Thanks for sharing @spatnynick! Blocking behavior is a really big issue for my projects as unresponsive device seems to be a broken device. I'll give it a try soon 🙂

diskgokey commented 5 years ago

Look at the ability of ESP32 with 2 cores. Standard program runs on core 1. But you are able to run specific tasks on core 0. https://randomnerdtutorials.com/esp32-dual-core-arduino-ide/ Did it and it works great. Now reduced my watchdog timer of the main program to just a few ms...

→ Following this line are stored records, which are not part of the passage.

(** ** Failed-or-retry decision *)

(** C2: [reset_for_next_shot] leaves the level (hence [shots_used]) as it
    is; with [shots_used >= max_shots] it ends the game, otherwise it puts a
    fresh, unlaunched craft at rest on the level start and returns to
    Aiming.  Scenario: with [max_shots = 1], an accepted first launch whose
    first tick hits an obstacle ends in Game Over with [shots_used = 1]. *)
Theorem failed_or_retry_decision :
  (forall e,
     let l := current_level e in
     let e' := reset_for_next_shot e in
     current_level e' = l
     /\ ((max_shots l <= shots_used l)%Z -> state e' = GAME_OVER)
     /\ ((shots_used l < max_shots l)%Z ->
           state e' = AIMING
           /\ spaceship e' = Some (new_spaceship (vx (spaceship_start l))
                                                 (vy (spaceship_start l)))
           /\ s_velocity (new_spaceship (vx (spaceship_start l))
                                        (vy (spaceship_start l))) = mkVector2D 0 0))
  /\ (forall e s dt,
        state e = AIMING -> spaceship e = Some s -> launched s = false ->
        max_shots (current_level e) = 1%Z -> shots_used (current_level e) = 0%Z ->
        10 < slingshot_distance e ->
        let e1 := launch_spaceship e in
        let s1 := advance_spaceship (physics e) (current_level e)
                    (launch s (launch_velocity e)) dt in
        (exists obj, first_collision s1 (objects (current_level e)) = Some obj
                     /\ is_goal (current_level e) obj = false) ->
        state e1 = FLYING
        /\ state (update_flight e1 dt) = GAME_OVER
        /\ shots_used (current_level (update_flight e1 dt)) = 1%Z).
Proof.
  split.
  - intros e l e'; split; [apply reset_for_next_shot_level|split].
    + intro H; unfold e', reset_for_next_shot; fold l.
      replace (max_shots l <=? shots_used l)%Z with true
        by (symmetry; apply Z.leb_le; lia).
      reflexivity.
    + intro H; unfold e', reset_for_next_shot; fold l.
      replace (max_shots l <=? shots_used l)%Z with false
        by (symmetry; apply Z.leb_gt; lia).
      split; [reflexivity | split; reflexivity].
  - intros e s dt Hst Hs Hl Hmax Hused Hd e1 s1 [obj [Hfc Hg]].
    assert (He1 : e1 = set_level (set_state (set_spaceship e
                          (Some (launch s (launch_velocity e)))) FLYING)
                          (set_shots_used (current_level e)
                             (shots_used (current_level e) + 1)%Z))
      by (apply launch_spaceship_accept; assumption).
    assert (Hst1 : state e1 = FLYING) by (rewrite He1; reflexivity).
    assert (Hs1 : spaceship e1 = Some (launch s (launch_velocity e)))
      by (rewrite He1; reflexivity).
    split; [exact Hst1|].
    unfold update_flight; rewrite Hst1.
    rewrite (update_flying_decision e1 _ dt Hs1 eq_refl).
    assert (Hsame : advance_spaceship (physics e1) (current_level e1)
                      (launch s (launch_velocity e)) dt = s1)
      by (rewrite He1; reflexivity).
    assert (Hobj : objects (current_level e1) = objects (current_level e))
      by (rewrite He1; reflexivity).
    assert (Hgoal : is_goal (current_level e1) obj = false)
      by (rewrite He1; exact Hg).
    rewrite Hsame, Hobj, Hfc, Hgoal.
    assert (Hl1 : current_level e1 = set_shots_used (current_level e) 1%Z)
      by (rewrite He1, Hused; reflexivity).
    unfold reset_for_next_shot; cbn [current_level set_spaceship].
    rewrite Hl1; cbn [max_shots shots_used set_shots_used]; rewrite Hmax.
    replace (1 <=? 1)%Z with true by reflexivity.
    split; [reflexivity|].
    cbn [current_level set_state set_spaceship]; rewrite Hl1; reflexivity.
Qed.

Lemma failed_or_retry_decision_witness :
  let e := ex_aiming_engine ex_one_shot_level (mkVector2D 100 300) (mkVector2D 50 300) in
  10 < slingshot_distance e
  /\ state (launch_spaceship e) = FLYING
  /\ state (update_flight (launch_spaceship e) (1 / 10)) = GAME_OVER
  /\ shots_used (current_level (update_flight (launch_spaceship e) (1 / 10))) = 1%Z.
Proof.
  intro e.
  assert (Hd : 10 < slingshot_distance e) by (unfold e; rewrite ex_pull_50; lra).
  set (lv := launch_velocity e).
  set (s1 := advance_spaceship (physics e) (current_level e)
               (launch (new_spaceship 100 300) lv) (1 / 10)).
  assert (Hhit : collides_with s1 ex_rock = true).
  { destruct (advance_spaceship_nil (physics e) (current_level e)
                (launch (new_spaceship 100 300) lv) (1 / 10) eq_refl) as [Hp _].
    fold s1 in Hp.
    assert (Hm : magnitude (vsub (s_position s1) (position ex_rock))
                 = magnitude (vmul lv (1 / 10))).
    { rewrite Hp; unfold magnitude, vsub, vadd, vmul; simpl.
      f_equal; ring. }
    assert (Hv : magnitude lv = 50 / 120 * 350).
    { unfold lv; rewrite launch_velocity_magnitude.
      - unfold e; rewrite ex_pull_50; reflexivity.
      - pose proof (Rmin_l (magnitude (slingshot_vector e)) (max_slingshot_distance e)).
        fold (slingshot_distance e) in H; lra.
      - simpl; lra. }
    unfold collides_with; apply Rltb_true.
    rewrite Hm, magnitude_vmul, Hv, Rabs_pos_eq by lra; simpl; lra. }
  destruct (proj2 failed_or_retry_decision e (new_spaceship 100 300) (1 / 10)
              eq_refl eq_refl eq_refl eq_refl eq_refl Hd)
    as [H1 [H2 H3]].
  - exists ex_rock; split; [|reflexivity].
    fold lv s1; simpl first_collision; rewrite Hhit; reflexivity.
  - split; [exact Hd | split; [exact H1 | split; [exact H2 | exact H3]]].
Defined.
Lemma fit_fails_witness :
  (numeric_frame rowless_frame = true /\
   fit_ready rowless_frame = false /\
   exists msg p,
     run (fit unit_kernel unit_kernel unit_kernel rowless_frame) Preprocessing.init
       = (Raise (ValueError msg), p) /\
     is_fitted p = is_fitted Preprocessing.init) /\
  (numeric_frame unobserved_frame = true /\
   fit_ready unobserved_frame = false /\
   exists msg p,
     run (fit unit_kernel unit_kernel unit_kernel unobserved_frame)
         (fitted_on train_frame)
       = (Raise (ValueError msg), p) /\
     is_fitted p = is_fitted (fitted_on train_frame)).
Proof.
  split; (split; [reflexivity|]); (split; [reflexivity|]).
  - apply (fit_fails unit_kernel unit_kernel unit_kernel rowless_frame); reflexivity.
  - apply (fit_fails unit_kernel unit_kernel unit_kernel unobserved_frame); reflexivity.
Defined.

(** X3: on such a table [fit_transform] returns normally, leaves the
    preprocessor fitted, and returns what [transform] of the fitted
    preprocessor returns: one row per row of the table and, for each column
    that holds a value, in order, that column with its nulls replaced by the
    median of its values and then centred and scaled by the statistics of
    the filled column.  A column that holds no value is left out. *)
Theorem fit_transform_spec (median mean scale : list Q -> Q) (X : DataFrame)
    (p0 : HeartDiseasePreprocessor) :
  fit_ready X = true ->
  exists M p,
    run (fit_transform median mean scale X) p0 = (Ok M, p) /\
    is_fitted p = true /\
    transform p X = Ok M /\
    m_rows M = index X /\
    m_cols M = map (fun c => standardized median mean scale (snd c))
                   (List.filter has_observed (columns X)).
Proof.
  intros Hready. destruct (fit_ready_check X Hready) as [Hc [Hrows Hne]].
  pose proof (run_fit_ready median mean scale X p0 Hready) as Hfit. cbn zeta in Hfit.
  set (filled := map (fun c => impute_column (median (observed (snd c))) (snd c))
                     (List.filter has_observed (columns X))) in *.
  assert (Hf : (length filled =? 0)%nat = false).
  { apply Nat.eqb_neq. unfold filled. rewrite length_map.
    destruct (List.filter has_observed (columns X)); [contradiction | cbn; lia]. }
  assert (Ht : transform
                 (mkPreprocessor
                    (mkScaler (Some (map mean filled, map scale filled)))
                    (mkImputer (Some (map (column_statistic median)
                                          (map snd (columns X)))))
                    true) X
               = Ok (mkMat (index X)
                       (map (fun col => scale_column (mean col) (scale col) col) filled))).
  { unfold transform. cbn [is_fitted negb imputer scaler].
    unfold imputer_transform. cbn [statistics_]. rewrite Hc. cbn [mbind result_bind].
    rewrite !length_map, Nat.eqb_refl. cbn [mbind result_bind].
    rewrite impute_columns_observed. fold filled.
    unfold scaler_transform, check_matrix. cbn [params_ m_rows m_cols].
    rewrite Hrows, Hf. cbn [mbind result_bind]. rewrite length_map, Nat.eqb_refl.
    cbn [mret result_ret]. rewrite scale_columns_map. reflexivity. }
  eexists _, _. split; [|split; [|split; [exact Ht|split]]].
  - unfold fit_transform. rewrite run_bind, Hfit, run_bind. cbn [get run lift].
    rewrite Ht. reflexivity.
  - reflexivity.
  - reflexivity.
  - cbn [m_cols]. unfold filled. rewrite map_map. reflexivity.
Qed.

bobcroft commented 4 years ago

would this fix work on an ESP32?

bobcroft commented 4 years ago

diskgokey, could you share some example code around the MQTT functions please for the ESP32

zomco commented 4 years ago

I find an API setting connecting timeout defined in arduino-esp32/libraries/WiFi/src/WiFiClient.h

virtual int connect(const char *host, uint16_t port, int32_t timeout) = 0;

I replace Client::connect with ESPLwIPClient::connect in pubsubclient/src/PubSubClient.cpp to control connecting timeout

e.g. result = _client->connect(this->domain, this->port); --> result = _client->connect(this->domain, this->port, (int32_t) MQTT_SOCKET_TIMEOUT*1000UL);

It works

DietmarHoch commented 4 years ago

Hi, i have the same issue on my ESP32 Project

@zomco : could you please check if your changes are also works with the newest version. The Thing is, i cannot find the "Client::connect" in the PubSubClient.cpp, there are only "PubSubClient::connect" and its not working if i change line 127 to "result = _client->connect(this->ip, this->port, (int32_t) MQTT_SOCKET_TIMEOUT*1000UL);"

stay healthy

danbicks commented 4 years ago

Look at the ability of ESP32 with 2 cores. Standard program runs on core 1. But you are able to run specific tasks on core 0. https://randomnerdtutorials.com/esp32-dual-core-arduino-ide/ Did it and it works great. Now reduced my watchdog timer of the main program to just a few ms...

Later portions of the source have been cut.